Tres de los cinco presidentes de facto en aquel período nacieron en Río Grande do Sul: Artur da Costa e Silva, Emilio Garrastazú Medici y Ernesto Geisel. Igual que el vicepresidente actual, Hamilton Mourao – oriundo de Porto Alegre-, otro nostálgico de aquellos tiempos que tuiteó en el aniversario del golpe: “En este día, hace 57 años, el pueblo brasileño con apoyo de las fuerzas armadas, impidió que el movimiento comunista internacional fijase sus tenazas sobre Brasil. ¡Fuerza y honra!”. No parece ser casualidad que el golpe del ’64 tenga tantos apoyos en el estado que hace frontera con Argentina.


Los golpistas que derrocaron a Joao Goulart liderados por el general Humberto de Alencar Castelo Branco suprimieron a la oposición, crearon su propio partido (ARENA), decretaron una férrea censura de prensa y militarizaron el país. El terrorismo de Estado que se implantó, devino perfeccionado en el Plan Cóndor a mediados de los ‘70 que sistematizó la aniquilación de cualquier intento de resistencia en el Cono Sur. Incluso llegó hasta Washington, como quedó probado con el asesinato del excanciller chileno de Salvador Allende: Orlando Letelier. Le volaron el auto en que viajaba el 21 de septiembre de 1976.

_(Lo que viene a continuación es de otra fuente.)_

(* ===== verification/Rotate.v ===== *)
(** * Log rotation (core/rotate.c)

    A file system as a map from paths to contents, with the paths the process may
    not touch; the numbered backup chain of [file_rotate_file], and the proof that it
    shifts the chain by exactly one. *)
From S2P Require Import Prelude FastAscii Record.

Local Open Scope Z_scope.

Definition EACCES : Z := 13.
Definition ENOENT : Z := 2.

(** Regular files by path. *)
Abbreviation filesys := (gmap cstr cstr).

Section rotate.
(** [deny p]: unlinking or renaming [p] is refused. *)
Context (deny : cstr → bool).

(** [unlink]: the file system, and 0 or the [errno]. *)
Definition clog_unlink (fs : filesys) (p : cstr) : filesys * Z :=
  match fs !! p with
  | None => (fs, ENOENT)
  | Some _ => if deny p then (fs, EACCES) else (delete p fs, 0)
  end.

(** [access (p, F_OK) == 0]. *)
Definition clog_access (fs : filesys) (p : cstr) : bool := bool_decide (is_Some (fs !! p)).

(** [rename]: replaces the destination; [None] when it fails. *)
Definition rename (fs : filesys) (src dst : cstr) : option filesys :=
  match fs !! src with
  | None => None
  | Some data =>
      if deny src || deny dst then None
      else if streq src dst then Some fs else Some (<[dst := data]> (delete src fs))
  end.

(** [snprintf (path, 512, "%s.%d", base_path, i)]. *)
Definition backup_path (base_path : cstr) (i : Z) : cstr := snprintf_s 512 (base_path ++ B "." ++ sdec i).

(** The loop from [i] down to 1: [None] when a rename failed. *)
Fixpoint shift_backups (fs : filesys) (base_path : cstr) (i : nat) : filesys * bool :=
  match i with
  | O => (fs, true)
  | S i' =>
      let src := backup_path base_path (Z.of_nat i) in
      let dst := backup_path base_path (Z.of_nat i + 1) in
      if clog_access fs src then
        match rename fs src dst with
        | None => (fs, false)
        | Some fs' => shift_backups fs' base_path i'
        end
      else shift_backups fs base_path i'
  end.

Definition file_rotate_file (fs : filesys) (base_path : option cstr) (max_backups : Z) : filesys * Z :=
  match base_path with
  | None => (fs, -1)
  | Some base_path =>
      if max_backups <=? 0 then (fs, -1) else
      let '(fs, err) := clog_unlink fs (backup_path base_path max_backups) in
      if negb (err =? 0) && negb (err =? ENOENT) then (fs, - EACCES) else
      let '(fs, ok) := shift_backups fs base_path (Z.to_nat (max_backups - 1)) in
      if negb ok then (fs, - EACCES) else
      if clog_access fs base_path then
        match rename fs base_path (backup_path base_path 1) with
        | None => (fs, - EACCES)
        | Some fs => (fs, 0)
        end
      else (fs, - ENOENT)
  end.

End rotate.

(** ** Distinct backups have distinct names *)

(** Every name of the chain fits the 512-byte path buffers. *)
Definition base_fits (base : cstr) : Prop := clen base <= 490.

Lemma backup_path_full base i :
  base_fits base → 0 <= i → backup_path base i = base ++ B "." ++ dec i.
Proof.
  intros Hb Hi. unfold backup_path, sdec. destruct (Z.ltb_spec i 0); [lia|].
  apply snprintf_s_id. unfold base_fits in Hb. rewrite !clen_app. change (clen (B ".")) with 1.
  pose proof (dec_length i). unfold clen in *. lia.
Qed.

Lemma backup_path_inj base i j :
  base_fits base → is_u32 i → is_u32 j → backup_path base i = backup_path base j → i = j.
Proof.
  intros Hb [Hi0 Hi] [Hj0 Hj]. rewrite !backup_path_full by done. intros H.
  apply app_inv_head, app_inv_head in H. apply (f_equal dec_value) in H.
  rewrite !dec_value_dec in H by (split; lia). done.
Qed.

Lemma backup_path_base base i : base_fits base → 0 <= i → backup_path base i ≠ base.
Proof.
  intros Hb Hi. rewrite backup_path_full by done. intros H. apply (f_equal length) in H.
  rewrite !length_app in H. simpl in H. lia.
Qed.

(** ** Rotation shifts the chain *)

(** One turn of the loop moves [src] to [dst], whether or not it exists, when [dst]
    is free. *)
Lemma shift_step fs src dst :
  src ≠ dst → fs !! dst = None →
  ∃ fs', (if clog_access fs src then rename (λ _, false) fs src dst else Some fs) = Some fs' ∧
    fs' !! dst = fs !! src ∧ fs' !! src = None ∧ ∀ p, p ≠ src → p ≠ dst → fs' !! p = fs !! p.
Proof.
  intros Hne Hdst. unfold clog_access, rename. destruct (fs !! src) as [data|] eqn:E.
  - rewrite bool_decide_eq_true_2 by eauto. cbn [orb]. unfold streq. rewrite bool_decide_eq_false_2 by done.
    eexists. split; [done|]. rewrite lookup_insert_eq, lookup_insert_ne, lookup_delete_eq by done.
    split_and!; [done..|]. intros p H1 H2. by rewrite lookup_insert_ne, lookup_delete_ne.
  - rewrite bool_decide_eq_false_2 by (intros [? ?]; done). exists fs. split_and!; [done|congruence|done|done].
Qed.

(** The loop moves every backup up to [i] one place further, when the place behind
    [i] is free. *)
Lemma shift_backups_spec base i fs :
  base_fits base → Z.of_nat i + 1 < 2 ^ 32 → fs !! backup_path base (Z.of_nat i + 1) = None →
  let '(fs', ok) := shift_backups (λ _, false) fs base i in
  ok = true ∧ fs' !! backup_path base 1 = None ∧
  (∀ k, 1 <= k <= Z.of_nat i → fs' !! backup_path base (k + 1) = fs !! backup_path base k) ∧
  (∀ p, (∀ k, 1 <= k <= Z.of_nat i + 1 → p ≠ backup_path base k) → fs' !! p = fs !! p).
Proof.
  intros Hb. revert fs. induction i as [|i IH]; intros fs Hi Hfree.
  { simpl. split_and!; [done|exact Hfree|lia|done]. }
  cbn [shift_backups]. set (src := backup_path base (Z.of_nat (S i))).
  set (dst := backup_path base (Z.of_nat (S i) + 1)).
  assert (src ≠ dst) as Hne.
  { intros H. apply backup_path_inj in H; [lia|done|split; lia..]. }
  destruct (shift_step fs src dst Hne Hfree) as (fs1 & H1 & Hd & Hs & Hother).
  assert ((if clog_access fs src then
      match rename (λ _, false) fs src dst with
      | Some fs' => shift_backups (λ _, false) fs' base i | None => (fs, false) end
    else shift_backups (λ _, false) fs base i) = shift_backups (λ _, false) fs1 base i) as ->.
  { destruct (clog_access fs src); [by rewrite H1|by injection H1 as ->]. }
  assert (Z.of_nat i + 1 = Z.of_nat (S i)) as Hsi by lia.
  specialize (IH fs1 ltac:(lia) ltac:(by rewrite Hsi)).
  destruct (shift_backups (λ _, false) fs1 base i) as [fs' ok].
  destruct IH as (-> & Hone & Hshift & Hrest). split_and!; [done|done|..].
  - intros k Hk. destruct (decide (k = Z.of_nat (S i))) as [->|].
    + rewrite Hrest; [exact Hd|]. intros k Hk' E. apply backup_path_inj in E; [lia|done|split; lia..].
    + rewrite Hshift by lia. apply Hother; intros E; apply backup_path_inj in E; try lia; try done; split; lia.
  - intros p Hp. rewrite Hrest by (intros k Hk; apply Hp; lia). apply Hother; apply Hp; lia.
Qed.

Lemma file_rotate_file_spec fs base n data :
  base_fits base → 0 < n < 2 ^ 31 → fs !! base = Some data →
  let '(fs', rc) := file_rotate_file (λ _, false) fs (Some base) n in
  rc = 0 ∧ fs' !! base = None ∧ fs' !! backup_path base 1 = Some data ∧
  (∀ k, 1 <= k < n → fs' !! backup_path base (k + 1) = fs !! backup_path base k) ∧
  (∀ p, p ≠ base → (∀ k, 1 <= k <= n → p ≠ backup_path base k) → fs' !! p = fs !! p).
Proof.
  intros Hb Hn Hdata. unfold file_rotate_file. destruct (Z.leb_spec n 0); [lia|].
  set (last := backup_path base n).
  assert (∃ fs1 err, clog_unlink (λ _, false) fs last = (fs1, err) ∧ (err = 0 ∨ err = ENOENT) ∧
    fs1 !! last = None ∧ ∀ p, p ≠ last → fs1 !! p = fs !! p) as (fs1 & err & -> & Herr & Hlast & H1).
  { unfold clog_unlink. destruct (fs !! last) eqn:E.
    - eexists _, _. split; [done|]. rewrite lookup_delete_eq. split_and!; [by left|done|].
      intros. by apply lookup_delete_ne.
    - eexists _, _. split; [done|]. auto. }
  assert (negb (err =? 0) && negb (err =? ENOENT) = false) as -> by (by destruct Herr; subst).
  assert (Z.of_nat (Z.to_nat (n - 1)) + 1 = n) as Hn1 by lia.
  pose proof (shift_backups_spec base (Z.to_nat (n - 1)) fs1 Hb ltac:(lia) ltac:(by rewrite Hn1)) as H2.
  destruct (shift_backups _ fs1 base _) as [fs2 ok]. destruct H2 as (-> & Hone & Hshift & Hrest).
  assert (fs2 !! base = Some data) as Hbase.
  { rewrite Hrest, H1; [done|..]; intros; apply not_eq_sym, backup_path_base; done || lia. }
  assert (∀ k, 0 <= k → backup_path base k ≠ base) as Hnb by (intros; by apply backup_path_base).
  unfold clog_access. rewrite bool_decide_eq_true_2 by eauto. unfold rename. rewrite Hbase.
  cbn [negb orb]. unfold streq. rewrite bool_decide_eq_false_2 by (apply not_eq_sym, Hnb; lia).
  split_and!; [done|..].
  - rewrite lookup_insert_ne by (apply Hnb; lia). apply lookup_delete_eq.
  - apply lookup_insert_eq.
  - intros k Hk. rewrite lookup_insert_ne, lookup_delete_ne, Hshift.
    + apply H1. intros E. apply backup_path_inj in E; [lia|done|split; lia..].
    + lia.
    + apply not_eq_sym, Hnb. lia.
    + intros E. apply backup_path_inj in E; [lia|done|split; lia..].
  - intros p Hp Hk. rewrite lookup_insert_ne, lookup_delete_ne by (done || apply not_eq_sym, Hk; lia).
    rewrite Hrest by (intros; apply Hk; lia). apply H1, Hk. lia.
Qed.

(** The texts of the chain, oldest first, then the active file. *)
Definition file_text (fs : filesys) (p : cstr) : cstr := default [] (fs !! p).

Fixpoint backups_text (fs : filesys) (base : cstr) (n : nat) : cstr :=
  match n with
  | O => []
  | S n' => file_text fs (backup_path base (Z.of_nat n)) ++ backups_text fs base n'
  end.

Definition archive (fs : filesys) (base : cstr) (n : Z) : cstr :=
  backups_text fs base (Z.to_nat n) ++ file_text fs base.

Lemma backups_text_ext fs fs' base n :
  (∀ k, 1 <= k <= Z.of_nat n → fs' !! backup_path base k = fs !! backup_path base k) →
  backups_text fs' base n = backups_text fs base n.
Proof.
  induction n as [|n IH]; intros H; [done|]. cbn [backups_text]. unfold file_text.
  rewrite H by lia. f_equal. apply IH. intros. apply H. lia.
Qed.

Lemma backups_text_shift fs fs' base n data :
  fs' !! backup_path base 1 = Some data →
  (∀ k, 1 <= k <= Z.of_nat n → fs' !! backup_path base (k + 1) = fs !! backup_path base k) →
  backups_text fs' base (S n) = backups_text fs base n ++ data.
Proof.
  intros H1. induction n as [|n IH]; intros H.
  { simpl. unfold file_text. change (Z.of_nat 1) with 1. rewrite H1. simpl. apply app_nil_r. }
  change (backups_text fs' base (S (S n))) with
    (file_text fs' (backup_path base (Z.of_nat (S (S n)))) ++ backups_text fs' base (S n)).
  rewrite IH by (intros; apply H; lia). cbn [backups_text]. rewrite <- app_assoc. f_equal.
  unfold file_text. replace (Z.of_nat (S (S n))) with (Z.of_nat (S n) + 1) by lia. by rewrite H by lia.
Qed.

(** Rotation drops the oldest backup and nothing else. *)
Lemma rotate_archive fs base n data :
  base_fits base → 0 < n < 2 ^ 31 → fs !! base = Some data →
  let fs' := (file_rotate_file (λ _, false) fs (Some base) n).1 in
  archive fs base n = file_text fs (backup_path base n) ++ archive fs' base n.
Proof.
  intros Hb Hn Hd. pose proof (file_rotate_file_spec fs base n data Hb Hn Hd) as H.
  destruct (file_rotate_file _ fs _ n) as [fs' rc]. destruct H as (_ & Hbase & H1 & Hsh & _).
  cbv zeta. cbn [fst]. unfold archive. destruct (Z.to_nat n) as [|m] eqn:Em; [lia|].
  rewrite (backups_text_shift fs fs' base m data H1) by (intros; apply Hsh; lia).
  cbn [backups_text]. replace (Z.of_nat (S m)) with n by lia.
  assert (file_text fs base = data) as -> by (unfold file_text; by rewrite Hd).
  assert (file_text fs' base = []) as -> by (unfold file_text; by rewrite Hbase).
  by rewrite app_nil_r, <- app_assoc.
Qed.

(** ** Properties *)

(** C18: rotating a log of [n] backups turns the active file into backup 1, backup
    [k] into backup [k + 1] (a missing one stays missing), drops backup [n], frees the
    active name, and touches no other file. *)
Theorem file_rotate_file_correct fs base n data :
  base_fits base → 0 < n < 2 ^ 31 → fs !! base = Some data →
  let '(fs', rc) := file_rotate_file (λ _, false) fs (Some base) n in
  rc = 0 ∧ fs' !! base = None ∧ fs' !! backup_path base 1 = Some data ∧
  (∀ k, 1 <= k < n → fs' !! backup_path base (k + 1) = fs !! backup_path base k) ∧
  (∀ p, p ≠ base → (∀ k, 1 <= k <= n → p ≠ backup_path base k) → fs' !! p = fs !! p).
Proof. apply file_rotate_file_spec. Qed.

Lemma file_rotate_file_correct_witness :
  let fs : filesys := <[B "a.log" := B "new"]> {[ B "a.log.1" := B "old"; B "a.log.2" := B "older" ]} in
  (file_rotate_file (λ _, false) fs (Some (B "a.log")) 2).1 !! backup_path (B "a.log") 2 = Some (B "old").
Proof.
  set (fs := <[B "a.log" := B "new"]> _).
  assert (fs !! B "a.log" = Some (B "new")) as Hd by (vm_compute; reflexivity).
  pose proof (file_rotate_file_correct fs (B "a.log") 2 (B "new")
    ltac:(vm_compute; discriminate) ltac:(lia) Hd) as H.
  cbv zeta. destruct (file_rotate_file _ fs _ 2) as [fs' rc]. destruct H as (_ & _ & _ & H & _).
  cbn [fst]. change 2 with (1 + 1). rewrite (H 1) by lia. vm_compute. reflexivity.
Defined.

(** A base path of 511 bytes is truncated to itself: rotation unlinks the active
    file. *)
Example rotate_long_path_unlinks_active :
  let base := repeat 97 511 in
  (file_rotate_file (λ _, false) {[ base := B "data" ]} (Some base) 3) = (∅, - ENOENT).
Proof. vm_compute. reflexivity. Qed.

Con nueve años de recorrido en el poder (1964-1973), los militares brasileños dieron apoyo logístico al golpe en Chile. Sabían cómo hacerlo. Formados en la escuela francesa de contrainsurgencia, según Pierre Lallart, el agregado militar galo en Brasilia a comienzos de los años ‘60, habían derrocado a Goulart en una operación “sumamente bien montada, ejecutada en dos días”. Para que jamás fueran juzgados ése y otros delitos, la dictadura que hoy festejan los acólitos de Bolsonaro y las fuerzas armadas ideó una ley de amnistía (N° 6.683) que entró en vigor el 28 de agosto de 1979. Ya no gobernaba Castelo Branco. Lo hacía Joao Baptista Figueiredo, el último dictador del régimen castrense.

Esa ley, según Amnistía Internacional, “impide que los responsables de la práctica generalizada de torturas, ejecuciones extrajudiciales, desapariciones forzadas y violaciones durante el régimen militar (1964-1985) sean procesados por estos crímenes”. La norma sigue vigente hasta hoy y nunca prosperó su derogación, ni siquiera durante los gobiernos del PT de Lula y Dilma. Tampoco tuvo consecuencias jurídicas relevantes el informe de la Comisión Nacional de la Verdad entregado a Dilma en diciembre de 2014. Ni en 2010 un fallo condenatorio de la CIDH contra el estado brasileño por mantener una ley “incompatible” con los tratados de DD.HH. El trabajo de aquella Comisión detalló el asesinato de 191 personas y la desaparición de otras 243, de las cuales se encontraron 33 cuerpos. Sus familiares solo consiguieron indemnizaciones. Ningún represor fue condenado por la justicia brasileña. El único que sigue vivo, Atila Rohrsetzer – le apunta Jair Krischke, del Movimiento de Justicia y Derechos Humanos a Página/12-, podría ser sentenciado a cadena perpetua pero en Italia.

Waldo Ansaldi, doctor en historia y exinvestigador del Conicet en su libro Matriuskas de terror (Siglo XXI, 2004) – un trabajo sobre la dictadura argentina en el contexto de otras del Cono Sur – sostiene que la brasileña “no negó totalmente la política y que, al dejar un pequeño espacio para ésta, no radicalizó la incompatibilidad entre dictadura y política”.

Ésa, entre otras razones -algunas determinantes en el orden económico-, hizo posible que la doctrina de seguridad nacional siguiera latente en Brasil. Bolsonaro es una de las tantas cabezas de esa hidra de Lerna. Por la ley 13.491 del 13 de octubre de 2017, los militares que violen los derechos humanos de civiles serán juzgados por tribunales castrenses. La norma no respeta obligaciones contraídas por el país en el derecho internacional. Se votó durante la presidencia de un civil, Michel Temer, heredero de la tradición golpista que campea en la tierra de Jorge Amado y Vinicius de Moraes. La pandemia y las políticas de un gobierno militarizado expusieron como nunca a ese bloque de poder que procesa a la historia como una continuación de la Guerra Fría.